[Saved data entries]
(** X6: the two bodies of the parser differ only in the rows they keep.
    On every text and clock the strict body gives what the lenient body
    gives, except that of the records it keeps only those of quantity 1 or
    more, ids included, and reports that no row is valid when none is
    left. *)
Theorem strict_is_filtered_lenient (clock : Z -> Z) (value : str) :
  processText Strict clock value
  = match processText Lenient clock value with
    | Added newLabels =>
        match filter (fun l => 1 <=? quantity l) newLabels with
        | [] => Failed NoValidRows
        | kept => Added kept
        end
    | other => other
    end.
Proof.
  unfold processText.
  destruct (negb (truthy value)); [reflexivity|].
  destruct (negb (truthy (trim value))); [reflexivity|]. cbv zeta.
  destruct (_ <? 2); [reflexivity|].
  destruct (_ =? -1); [reflexivity|].
  destruct (_ =? -1); [reflexivity|].
  destruct (_ =? -1); [reflexivity|].
  rewrite (forEachRow_strict_lenient _ _ _ clock _ 0 [] [] eq_refl).
  match goal with
  | |- context [forEachRow (rowLabel Lenient ?a ?b ?c) clock ?rows 0 []] =>
      generalize (forEachRow (rowLabel Lenient a b c) clock rows 0 [])
  end.
  intros newL.
  destruct newL as [|l newL]; [reflexivity|].
  change (0 <? Z.of_nat (length (l :: newL))) with true. cbv iota.
  destruct (filter (fun l0 => 1 <=? quantity l0) (l :: newL)); reflexivity.
Qed.

Section FieldFacts.

Lemma split_no_separator sep s : forall x, In x (split sep s) -> ~ In sep x.
Proof.
  induction s as [|c s IH]; simpl; intros x Hx.
  - destruct Hx as [<- | []]. intros [].
  - destruct (N.eqb_spec c sep) as [-> | Hc].
    + destruct Hx as [<- | Hx]; [intros [] | apply IH; exact Hx].
    + destruct (split sep s) as [|h t] eqn:E.
      * destruct Hx as [<- | []]. intros [H | []]. congruence.
      * destruct Hx as [<- | Hx].
        -- intros [H | H]; [congruence|].
           apply (IH h); [left; reflexivity | exact H].
        -- apply IH. right. exact Hx.
Qed.
(* ===== verification/_CoqProject ===== *)
-Q . S2P
Prelude.v
GoStrings.v
GoText.v
Wire.v
Authz.v
Registry.v
EdgeConfig.v
Ports.v
Hub.v
Usage.v
Edge.v
EdgeInv.v
EdgeBind.v
EdgeSafety.v
EdgeSessions.v
EdgeExamples.v
UdpFlows.v
UdpFlowsSafety.v
Ingress.v
IngressSafety.v
Store.v
StoreInv.v
Billing.v
BillingSafety.v
Entitle.v
EntitleSafety.v
Inspect.v
InspectSafety.v
AgentConf.v
Agent.v
AgentSafety.v
AgentStreams.v
AgentStreamsSafety.v
LocalApi.v
LocalApiSafety.v
Login.v
LoginSafety.v
SessionSafety.v
ApiConfig.v
ApiAuth.v
Listings.v
ApiResources.v
ApiSafety.v
ApiAdmin.v
ApiAuthSafety.v
RateLimit.v
RateLimitSafety.v
CertStore.v
CertStoreSafety.v
Remote.v
RemoteSafety.v
Console.v
ConsoleCmds.v
ConsoleLoop.v
ConsoleInv.v
ConsoleSafety.v
ConsoleExamples.v
SelfUpdate.v
SelfUpdateSafety.v
Launcher.v
LauncherSafety.v
Geo.v
GeoSafety.v
ApiRouter.v
ApiRouterSafety.v
Pg.v
PgSafety.v
PgQueries.v
Upstream.v
Transport.v
TransportSafety.v
ControlStream.v
Certs.v
EdgeRun.v
Weld.v
Rpc.v
StripeClient.v
Uninstall.v
ApiProcess.v
CliUi.v
(** * Automation *)
Create HintDb trqsh discriminated.
#[export] Hint Resolve wrap64_range : trqsh.

(** Case analysis on the scrutinee of the first [match] or [if] found. *)
Ltac case_step :=
  match goal with
  | |- context [match ?x with _ => _ end] => destruct x eqn:?
  | H : context [match ?x with _ => _ end] |- _ => destruct x eqn:?
  end.

(** Turns boolean tests in the hypotheses into propositions. *)
Ltac bool_simpl :=
  repeat match goal with
  | H : (_ && _) = true |- _ => apply andb_true_iff in H as [??]
  | H : (_ || _) = false |- _ => apply orb_false_iff in H as [??]
  | H : negb _ = true |- _ => apply negb_true_iff in H
  | H : negb _ = false |- _ => apply negb_false_iff in H
  | H : String.eqb _ _ = true |- _ => apply String.eqb_eq in H
  | H : String.eqb _ _ = false |- _ => apply String.eqb_neq in H
  | H : Z.eqb _ _ = true |- _ => apply Z.eqb_eq in H
  | H : Z.eqb _ _ = false |- _ => apply Z.eqb_neq in H
  | H : Z.ltb _ _ = true |- _ => apply Z.ltb_lt in H
  | H : Z.ltb _ _ = false |- _ => apply Z.ltb_ge in H
  | H : Z.leb _ _ = true |- _ => apply Z.leb_le in H
  | H : Z.leb _ _ = false |- _ => apply Z.leb_gt in H
  | H : bool_decide _ = true |- _ => apply bool_decide_eq_true in H
  | H : bool_decide _ = false |- _ => apply bool_decide_eq_false in H
  end.

(** Symbolic execution of a straight-line operation given by a hypothesis. *)
Ltac run_op := repeat (case_step; simplify_eq/=); simplify_eq/=.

WORK TO BE COMPLETED: An exact copy of the lines from the one with "repeat match goal with" to the final line of the entries is all that the answer should hold.

THE ANSWER:
  repeat match goal with
  | H : (_ && _) = true |- _ => apply andb_true_iff in H as [??]
  | H : (_ || _) = false |- _ => apply orb_false_iff in H as [??]
  | H : negb _ = true |- _ => apply negb_true_iff in H
  | H : negb _ = false |- _ => apply negb_false_iff in H
  | H : String.eqb _ _ = true |- _ => apply String.eqb_eq in H
  | H : String.eqb _ _ = false |- _ => apply String.eqb_neq in H
  | H : Z.eqb _ _ = true |- _ => apply Z.eqb_eq in H
  | H : Z.eqb _ _ = false |- _ => apply Z.eqb_neq in H
  | H : Z.ltb _ _ = true |- _ => apply Z.ltb_lt in H
  | H : Z.ltb _ _ = false |- _ => apply Z.ltb_ge in H
  | H : Z.leb _ _ = true |- _ => apply Z.leb_le in H
  | H : Z.leb _ _ = false |- _ => apply Z.leb_gt in H
  | H : bool_decide _ = true |- _ => apply bool_decide_eq_true in H
  | H : bool_decide _ = false |- _ => apply bool_decide_eq_false in H
  end.

(** Symbolic execution of a straight-line operation given by a hypothesis. *)
Ltac run_op := repeat (case_step; simplify_eq/=); simplify_eq/=.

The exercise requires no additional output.